Dirumah sakit Nadia menatap Zico dengan tatapan yang membuat Zico tersenyum kaku, "Hey, ayolah Nad. Aku melakukannya karna aku mengkhawatirkan mu. Kamu tau sendiri, kalau aku selalu perduli kepada mu heheheheh.. Jangan marah ya cantik. Aku minta maaf" Ucap Zico begitu dokter mengatakan kalau pergelangan kaki Nadia baik-baik saja.

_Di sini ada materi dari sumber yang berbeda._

Lemma replace_fields_spec (fields : list string) (options : Options) :
  NoDup fields →
  ∀ pod pod', replace_fields fields pod options = Returned pod' →
  ∀ f,
    (f ∉ fields → pod' !! f = pod !! f) ∧
    (f ∈ fields →
     ∃ v, getVariableSpec (get_field pod f) options = Returned v ∧ pod' !! f = Some v).
Proof.
  induction 1 as [|e fields Hnin Hnd IH]; simpl; intros pod pod' Hrun f.
  - injection Hrun as <-. split; [done | by intros ?%elem_of_nil].
  - destruct (getVariableSpec (get_field pod e) options) as [v|] eqn:Hv; [|done].
    destruct (IH _ _ Hrun f) as [IHout IHin]. split.
    + intros Hf%not_elem_of_cons. destruct Hf as [Hne Hf].
      rewrite (IHout Hf). by rewrite lookup_insert_ne.
    + intros [->|Hf]%elem_of_cons.
      * exists v. split; [done |].
        rewrite (IHout Hnin). by rewrite lookup_insert_eq.
      * destruct (IHin Hf) as (v' & Hv' & Hl). exists v'. split; [|done].
        assert (f ≠ e) by (intros ->; done).
        unfold get_field in *. by rewrite lookup_insert_ne in Hv'.
Qed.

Lemma podSpecs_fields_NoDup : NoDup podSpecs_fields.
Proof. by_compute. Qed.

Lemma getVariableSpec_outcome (v : jsval) (options : Options) :
  (pin_resolves options v → ∃ r, getVariableSpec v options = Returned r)
  ∧ (∀ e, getVariableSpec v options = Thrown e → e = TypeError ∧ ¬ pin_resolves options v).
Proof.
  unfold getVariableSpec, pin_resolves. split.
  - intros (str & -> & Hvars). destruct (JsString.includes dollar str); [|by eauto].
    destruct (Hvars eq_refl) as [variables ->]. by eauto.
  - intros e He. destruct v as [| |b|n|str|name text inspected];
      try (injection He as <-; split; [done |]; by intros (? & ? & _)).
    destruct (JsString.includes dollar str) eqn:Hi; [|done].
    destruct options as [|[variables|]]; try done;
      (injection He as <-; split; [done |]);
      intros (str' & [= <-] & Hvars); by destruct (Hvars Hi).
Qed.
(** An outcome sorted by its three shapes. *)
Definition ends {A : Type} (V : A -> Prop) (E : exn -> Prop) (W : Prop)
    (r : outcome A) : Prop :=
  match r with
  | Returned a => V a
  | Thrown e => E e
  | Waiting => W
  end.

(** A property of worlds that only looks at the cloud. *)
Definition stable (I : World -> Prop) : Prop :=
  forall w w', cloud w' = cloud w -> I w -> I w'.

(** The error of line 102. *)
Definition not_found : exn := Error (js "Policy name not found").

(** A well-formed statement entry. *)
Definition sample_statement : json :=
  JObj [(js "Effect", JStr (js "Allow"));
        (js "Action", JArr [JStr (js "s3:GetObject")]);
        (js "Resource", JArr [JStr (js "arn:aws:s3:::my-app-assets/*")])].

(** The two documents the specification names, and one that carries a
    member the schema does not know. *)
Definition empty_statement_document : json :=
  JObj [(js "Version", JStr (js "2012-10-17")); (js "Statement", JArr [])].

Definition extra_member_document : json :=
  JObj [(js "Version", JStr (js "2012-10-17"));
        (js "Id", JStr (js "uploads"));
        (js "Statement", JArr [sample_statement])].

Definition empty_action_document : json :=
  JObj [(js "Version", JStr (js "2012-10-17"));
        (js "Statement",
          JArr [JObj [(js "Effect", JStr (js "Allow"));
                      (js "Action", JArr []);
                      (js "Resource", JArr [JStr (js "arn:...")])]])].

(** The client either service object is built with in world [w]. *)
Definition client_of (w : World) (region : option jsstring) : ClientConfig :=
  {| client_region := or_else region (AWS_DEFAULT_REGION (env w));
     accessKeyId := AWS_ACCESS_KEY_ID (env w);
     secretAccessKey := AWS_SECRET_ACCESS_KEY (env w) |}.

(** A sample run: an account, a cloud that fulfils every request and
    hands out one key, and an operator who types the given replies and
    leaves the files alone. *)
Definition sample_env : Env :=
  {| AWS_ACCESS_KEY_ID := Some (js "AKIAOPERATOR");
     AWS_SECRET_ACCESS_KEY := Some (js "operator-secret");
     AWS_DEFAULT_REGION := Some (js "eu-west-1");
     AWS_ACCOUNT_ID := Some (js "123456789012") |}.

Definition sample_cloud (history : list Event) (r : Request) : Response :=
  match operation r with
  | IAM_createAccessKey _ =>
      Fulfilled (Some {| AccessKeyId := Some (js "AKIADEPLOYER");
                         SecretAccessKey := Some (js "deployer-secret") |})
  | _ => Fulfilled None
  end.

Definition typed (text : string) : Reply :=
  {| line := js text; yes := false; edits := fun f => f |}.

Definition chosen (answer : bool) : Reply :=
  {| line := []; yes := answer; edits := fun f => f |}.

Definition sample_world (script : list Reply) : World :=
  {| env := sample_env; cloud := sample_cloud; operator := script;
     files := ∅; trace := [] |}.

Definition sample_answers : UserBucketPrompt :=
  {| bucketName := js "my-app-assets";
     username := js "deployer";
     allowPublicRead := false;
     region := Some (js "eu-west-1");
     defaultPolicy := false;
     appUrl := js "http://localhost:3000" |}.

(** The policy the sample operator ends up with, and the reply that
    saves a text to the policy file before pressing enter. *)
Definition sample_policy : json :=
  JObj [(js "Version", JStr (js "2012-10-17"));
        (js "Statement", JArr [sample_statement])].
(** ** Vocabulary of the statements *)

(** A part that carries inline image data: [inlineData.data] is a
    non-empty string. *)
Definition carriesImage (p : Part) : bool :=
  match inlineData p with
  | Some i => truthyOpt (data i)
  | None => false
  end.

(** A part that carries text: [text] is a non-empty string. *)
Definition carriesText (p : Part) : bool := truthyOpt (text p).

(** The parts of a candidate, when it has any. *)
Definition candidateParts (c : Candidate) : option (list Part) :=
  match content c with
  | Some ct => parts ct
  | None => None
  end.

(** The parts of the first candidate. *)
Definition firstCandidateParts (r : Response) : option (list Part) :=
  match candidates r with
  | Some (c0 :: _) => candidateParts c0
  | _ => None
  end.

(** The remote service answered the call for [f] and [p] with [r]: the
    file was encoded and the request built from it was fulfilled. *)
Definition respondsWith (io : Platform) (f : File) (p : string) (r : Response) : Prop :=
  exists imagePart,
    fileToPart (readAsDataURL io) f = Fulfilled imagePart /\
    generateContent io (buildRequest imagePart p) = Fulfilled r.
(** * The video grid reducer of the meeting app

    A shallow embedding of
    [apps/meeting/src/providers/VideoGridProvider/state.tsx]: the tile
    selection ([calculateVideoSourcesToBeRendered]), the downlink preferences
    ([updateDownlinkPreferences]) and the [reducer], with the store of the
    JavaScript objects the reducer mutates in place. *)

From Stdlib Require Import List Ascii String ZArith Lia Bool.
Import ListNotations.

Local Open Scope string_scope.
Local Open Scope list_scope.
Local Open Scope Z_scope.

Set Implicit Arguments.

(** ** JavaScript values the code relies on *)

(** Truthiness of a [string | null] value: [null] and the empty string are
    falsy. *)
Definition truthy (v : option string) : bool :=
  match v with
  | Some s => negb (s =? "")%string
  | None => false
  end.

(** [cond ? 1 : 0]. *)
Definition oneIf (cond : bool) : Z := if cond then 1 else 0.

(** [Number.MAX_SAFE_INTEGER], 2^53 - 1. *)
Definition MAX_SAFE_INTEGER : Z := 9007199254740991.

(** The largest length of a JavaScript array, 2^32 - 1. *)
Definition MAX_ARRAY_LENGTH : Z := 4294967295.

(** [array.includes(id)] on an array of strings. *)
Definition includes (array : list string) (id : string) : bool :=
  existsb (String.eqb id) array.

(** [array.slice(0, end)] for an integer [end]: a negative [end] counts from
    the end of the array, and the result never reaches past the array. *)
Definition slice0 {A : Type} (array : list A) (end_ : Z) : list A :=
  let len := Z.of_nat (List.length array) in
  let final := if end_ <? 0 then Z.max (len + end_) 0 else Z.min end_ len in
  firstn (Z.to_nat final) array.

(** [array.push(x)]. *)
Definition push {A : Type} (array : list A) (x : A) : list A := array ++ [x].

(** ** Objects used as maps

    [{ [attendeeId: string]: V }]: the own properties in insertion order, which
    is the order [Object.keys] and [Object.values] enumerate them in.  Keys are
    attendee ids: no key is a canonical array index (those enumerate first) and
    none names a property of [Object.prototype]. *)
Section JsObject.
Variable V : Type.

Definition JsObject : Type := list (string * V).

  (** [Object.keys(o)] *)
Definition keys (o : JsObject) : list string := map fst o.

  (** [Object.values(o)] *)
Definition values (o : JsObject) : list V := map snd o.

  (** [k in o] *)
Definition has (k : string) (o : JsObject) : bool :=
    existsb (fun e => (fst e =? k)%string) o.

  (** [o[k]], [None] for [undefined] *)
Fixpoint get (k : string) (o : JsObject) : option V :=
    match o with
    | [] => None
    | (k', v) :: rest => if (k' =? k)%string then Some v else get k rest
    end.

  (** [delete o[k]] *)
Definition delete (k : string) (o : JsObject) : JsObject :=
    filter (fun e => negb (fst e =? k)%string) o.

  (** [o[k].field = ...]: the entry at [k] is changed where it stands. *)
Definition update (k : string) (f : V -> V) (o : JsObject) : JsObject :=
    map (fun e => if (fst e =? k)%string then (fst e, f (snd e)) else e) o.

  (** [o[k] = v]: an existing key keeps its place, a new one goes last. *)
Definition put (k : string) (v : V) (o : JsObject) : JsObject :=
    if has k o then update k (fun _ => v) o else push o (k, v).

  (** [for (const v of Object.values(o)) { v.field = ... }] *)
Definition updateAll (f : V -> V) (o : JsObject) : JsObject :=
    map (fun e => (fst e, f (snd e))) o.
End JsObject.

(** ** The data model *)

(** Modelled from the spec: [VideoGridMode] is declared in [../../types], which
    is not among the sources; the spec gives its two members. *)
Inductive VideoGridMode : Type := GalleryView | FeaturedView.

(** Modelled from the spec: [TargetDisplaySize] belongs to the conferencing
    SDK; the reducer uses its members [High] and [Low]. *)
Inductive TargetDisplaySize : Type := Low | High.

Record GridState : Type := {
  mode : VideoGridMode;
  isZoomed : bool;
  threshold : Z
}.

Record AttendeeState : Type := {
  attendeeId : string;
  name : string;
  videoEnabled : bool;
  bandwidthConstrained : bool
}.

Definition AttendeeStates : Type := JsObject AttendeeState.

Record VideoSourceState : Type := {
  cameraSources : list string;
  activeSpeakersWithCameraSource : list string;
  contentShareId : option string;
  hasLocalVideo : bool;
  hasLocalContentSharing : bool
}.

Module VideoSourceWithType.
Record t : Type := { attendeeId : string; type : string }.
End VideoSourceWithType.
(** * Tree explorer router: serializer and ingestion endpoint

    A shallow embedding of [server/routers/tree_explorer.py]:
    the serializer [_filesystem_node_to_json] and the endpoint
    [get_tree_data], together with the parts of [pathlib] and [str]
    they rely on.  Python [int] is [Z], [str] is [string] (ASCII
    behaviour of [str.lower]), a [dict] is an insertion-ordered
    association list, exceptions are values of [PyException]. *)

From Stdlib Require Import ZArith String Ascii List Lia DecimalString.
From stdpp Require Import base option list gmap strings.

Local Open Scope Z_scope.
Local Open Scope string_scope.

(** ** Python strings *)

(** The line feed character written [\n] in the source. *)
Definition NL : ascii := "010"%char.

Definition LF : string := String NL EmptyString.

Definition is_upper (c : ascii) : bool :=
  let n := nat_of_ascii c in (65 <=? n)%nat && (n <=? 90)%nat.

Definition lower_ascii (c : ascii) : ascii :=
  if is_upper c then ascii_of_nat (nat_of_ascii c + 32) else c.

(** [str.lower], on ASCII text. *)
Fixpoint lower (s : string) : string :=
  match s with
  | EmptyString => EmptyString
  | String c s' => String (lower_ascii c) (lower s')
  end.

(** [str.isascii]. *)
Fixpoint is_ascii (s : string) : bool :=
  match s with
  | EmptyString => true
  | String c s' => (nat_of_ascii c <? 128)%nat && is_ascii s'
  end.

(** [str.lower] on arbitrary text.  Text outside ASCII is held as its
    UTF-8 bytes, and the Unicode case tables of the interpreter are not
    part of the sources: the mapping is a parameter, of which it is
    known that it acts on ASCII text as [lower] does. *)
Class CaseMapping := {
  str_lower : string → string;
  str_lower_ascii : ∀ s, is_ascii s = true → str_lower s = lower s
}.

(** The case mapping restricted to ASCII, for examples on ASCII names. *)
Definition ascii_case_mapping : CaseMapping :=
  {| str_lower := lower; str_lower_ascii := λ _ _, eq_refl |}.

(** [str.rfind(c)]: index of the last occurrence, [None] for Python's -1. *)
Fixpoint rfind (c : ascii) (s : string) : option nat :=
  match s with
  | EmptyString => None
  | String a s' =>
      match rfind c s' with
      | Some i => Some (S i)
      | None => if Ascii.eqb a c then Some 0%nat else None
      end
  end.

(** The slice [s[i:]]. *)
Fixpoint slice_from (i : nat) (s : string) : string :=
  match i, s with
  | O, _ => s
  | S _, EmptyString => EmptyString
  | S i', String _ s' => slice_from i' s'
  end.

(** [str.lstrip(c)] and [str.rstrip(c)] for a single character. *)
Fixpoint lstrip (c : ascii) (s : string) : string :=
  match s with
  | EmptyString => EmptyString
  | String a s' => if Ascii.eqb a c then lstrip c s' else s
  end.

Fixpoint rstrip (c : ascii) (s : string) : string :=
  match s with
  | EmptyString => EmptyString
  | String a s' =>
      match rstrip c s' with
      | EmptyString => if Ascii.eqb a c then EmptyString else String a EmptyString
      | r => String a r
      end
  end.

Definition strip (c : ascii) (s : string) : string := rstrip c (lstrip c s).

(** [str.split(c)]. *)
Fixpoint split (c : ascii) (s : string) : list string :=
  match s with
  | EmptyString => [EmptyString]
  | String a s' =>
      if Ascii.eqb a c then EmptyString :: split c s'
      else match split c s' with
           | [] => [String a EmptyString]
           | w :: ws => String a w :: ws
           end
  end.

(** [sep.join(parts)]. *)
Fixpoint join (sep : string) (l : list string) : string :=
  match l with
  | [] => EmptyString
  | [x] => x
  | x :: rest => x +:+ sep +:+ join sep rest
  end.

(** [str(n)] for an [int], as used by the f-string of the summary. *)
Definition str_of_int (z : Z) : string := NilZero.string_of_int (Z.to_int z).

(** Truthiness of a [str]: the empty string is falsy. *)
Definition truthy (s : string) : bool :=
  match s with EmptyString => false | _ => true end.

(** The lines of a text ([str.split] on the line feed). *)
Definition lines (s : string) : list string := split NL s.

(** ** [pathlib.PurePosixPath] *)

(** A path is its anchor (absolute or not) and its components. *)
Record Path := mkPath { absolute : bool; parts : list string }.

#[global] Instance Path_eq_dec : EqDecision Path.
Proof. solve_decision. Defined.

#[global] Instance Path_countable : Countable Path.
Proof.
  refine (inj_countable' (λ p, (absolute p, parts p))
            (λ t, mkPath t.1 t.2) _).
  by intros [].
Defined.

Definition is_component (s : string) : bool :=
  negb (String.eqb s "") && negb (String.eqb s ".").

(** [Path(s)]: absolute when [s] starts with a slash; empty and [.]
    components are dropped, [..] is kept.  (The POSIX root of exactly
    two leading slashes is read as the ordinary root.) *)
Definition Path_of (s : string) : Path :=
  {| absolute := match s with String a _ => Ascii.eqb a "/" | EmptyString => false end;
     parts := filter (λ x, is_component x = true) (split "/" s) |}.

(** [str(p)] and [p.as_posix()]. *)
Definition as_posix (p : Path) : string :=
  if absolute p then "/" +:+ join "/" (parts p)
  else match parts p with
       | [] => "."
       | ps => join "/" ps
       end.

(** [p / s] for a string right operand. *)
Definition joinpath (p : Path) (s : string) : Path :=
  let q := Path_of s in
  if absolute q then q
  else {| absolute := absolute p; parts := parts p ++ parts q |}.

(** [p.name]: the final component, empty when there is none. *)
Definition path_name (p : Path) : string := List.last (parts p) "".

(** [PurePath.suffix]:
    [i = name.rfind('.')]; [name[i:]] when [0 < i < len(name) - 1]. *)
Definition name_suffix (nm : string) : string :=
  match rfind "." nm with
  | Some i =>
      if (0 <? i)%nat && (i <? String.length nm - 1)%nat
      then slice_from i nm else ""
  | None => ""
  end.

Definition suffix (p : Path) : string := name_suffix (path_name p).

(** ** Exceptions *)

(** An exception object: its class and what [str(e)] gives. *)
Record PyException := mkExc { exc_class : string; exc_str : string }.

Fixpoint strip_prefix (base l : list string) : option (list string) :=
  match base, l with
  | [], _ => Some l
  | b :: base', x :: l' =>
      if String.eqb b x then strip_prefix base' l' else None
  | _ :: _, [] => None
  end.

(** [p.relative_to(base)], raising [ValueError] when [p] is not under
    [base]. *)
Definition relative_to (p base : Path) : PyException + Path :=
  if Bool.eqb (absolute p) (absolute base) then
    match strip_prefix (parts base) (parts p) with
    | Some rest => inr {| absolute := false; parts := rest |}
    | None => inl (mkExc "ValueError" "path is not in the subpath of base")
    end
  else inl (mkExc "ValueError" "path is not in the subpath of base").

(** ** JSON values and dictionaries *)

#[warning="-register-all"] Inductive json :=
| JNull
| JBool (b : bool)
| JInt (z : Z)
| JStr (s : string)
| JList (l : list json)
| JDict (d : list (string * json)).

(** A [dict] with string keys, in insertion order. *)
Definition Dict := list (string * json).

(** [d.get(k)] / [k in d]. *)
Fixpoint dict_get (k : string) (d : Dict) : option json :=
  match d with
  | [] => None
  | (k', v) :: d' => if String.eqb k k' then Some v else dict_get k d'
  end.

(** [d[k] = v]: overwrite in place, or append a new key. *)
Fixpoint dict_set (k : string) (v : json) (d : Dict) : Dict :=
  match d with
  | [] => [(k, v)]
  | (k', v') :: d' =>
      if String.eqb k k' then (k, v) :: d' else (k', v') :: dict_set k v d'
  end.

Definition dict_keys (d : Dict) : list string := map fst d.

Definition has_key (k : string) (d : Dict) : bool :=
  match dict_get k d with Some _ => true | None => false end.
Lemma density_occupied_only_witness :
  rectangular 2 2 [[1; 0]; [0; 1]] /\ rectangular 2 2 [[1; Q2Qc 5]; [0; Q2Qc 7]]
  /\ build_density [[1; 0]; [0; 1]] 1 = build_density [[1; Q2Qc 5]; [0; Q2Qc 7]] 1.
Proof.
  assert (H1 : rectangular 2 2 [[1; 0]; [0; 1]])
    by (split; [reflexivity | repeat constructor]).
  assert (H2 : rectangular 2 2 [[1; Q2Qc 5]; [0; Q2Qc 7]])
    by (split; [reflexivity | repeat constructor]).
  split; [exact H1|]. split; [exact H2|].
  apply (density_occupied_only 2 2 1 _ _ H1 H2).
  intros p i Hp Hi.
  assert (Hi0 : i = 0%nat) by lia. subst i.
  destruct p as [|[|p]]; [reflexivity | reflexivity | lia].
Defined.

(** X5.  The slice [C[:, :ndocc]] at its bounds: with no occupied orbital
    the density is the zero array of shape [(n, n)], and an [ndocc] beyond
    the number of columns takes them all. *)
Theorem density_slice_bounds (n m ndocc : nat) (C : ndarray) :
  rectangular n m C ->
  build_density C 0 = Ok (repeat (repeat 0 n) n)
  /\ ((m <= ndocc)%nat -> build_density C ndocc = build_density C m).
Proof.
  intros HC. split.
  - rewrite (build_density_Ok n m 0 C HC). f_equal.
    destruct HC as [Hl _]. subst n. unfold take_columns.
    rewrite !map_map. simpl.
    assert (Hrow : map (fun _ : list Qc => 0) C = repeat 0 (length C)).
    { clear. induction C as [|r C IH]; simpl; [reflexivity | f_equal; exact IH]. }
    rewrite map_map. simpl. rewrite Hrow.
    clear. generalize (repeat 0 (length C)). intros z.
    induction C as [|r C IH]; simpl; [reflexivity | f_equal; exact IH].
  - intros Hle. unfold build_density.
    assert (Heq : take_columns ndocc C = take_columns m C).
    { unfold take_columns. apply map_ext_in. intros row Hin.
      destruct HC as [_ Hrows]. rewrite Forall_forall in Hrows.
      rewrite !firstn_all2 by (rewrite (Hrows row Hin); lia). reflexivity. }
    rewrite Heq. reflexivity.
Qed.

Lemma density_slice_bounds_witness :
  rectangular 2 2 Toy.D0
  /\ build_density Toy.D0 0 = Ok (repeat (repeat 0 2%nat) 2%nat)
  /\ build_density Toy.D0 5 = build_density Toy.D0 2.
Proof.
  assert (HC : rectangular 2 2 Toy.D0).
  { split; [reflexivity|]. repeat constructor. }
  split; [exact HC|].
  destruct (density_slice_bounds 2 2 5 Toy.D0 HC) as [H0 H5].
  split; [exact H0 | apply H5; lia].
Defined.

Lemma Qc_square_nonneg (x : Qc) : 0 <= x * x.
Proof.
  unfold Qcle, Qcmult, Q2Qc, this. rewrite !Qred_correct.
  destruct x as [[a b] Hx]. unfold Qle, Qmult, Qnum, Qden. simpl.
  rewrite Z.mul_1_r. apply Z.square_nonneg.
Qed.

"Hhhmmmsss.. Ya sudah, kamu pulanglah biar aku naik taksi saja dari sini".
"Tidak, aku akan mengantar mu sampai di rumah. Tunggu disini, aku mengabil mobil ku dulu".
Sambil menunggu Zico, Nadia menyempatkan diri duduk sebentar di atas kursi tunggu yang berada di luar. "Dia benar-benar tidak datang?" Batin Nadia.
Begitu mobil Zico berada di hadapannya, ia pun segera masuk kedalam dengan bantuan Zico. "Apa aku tidak ngerepotin kamu Zico? satu harian kamu sudah bekerja, tapi kamu masih menyempatkan diri mengantar ku pulang. Harusnya kamu istirahat".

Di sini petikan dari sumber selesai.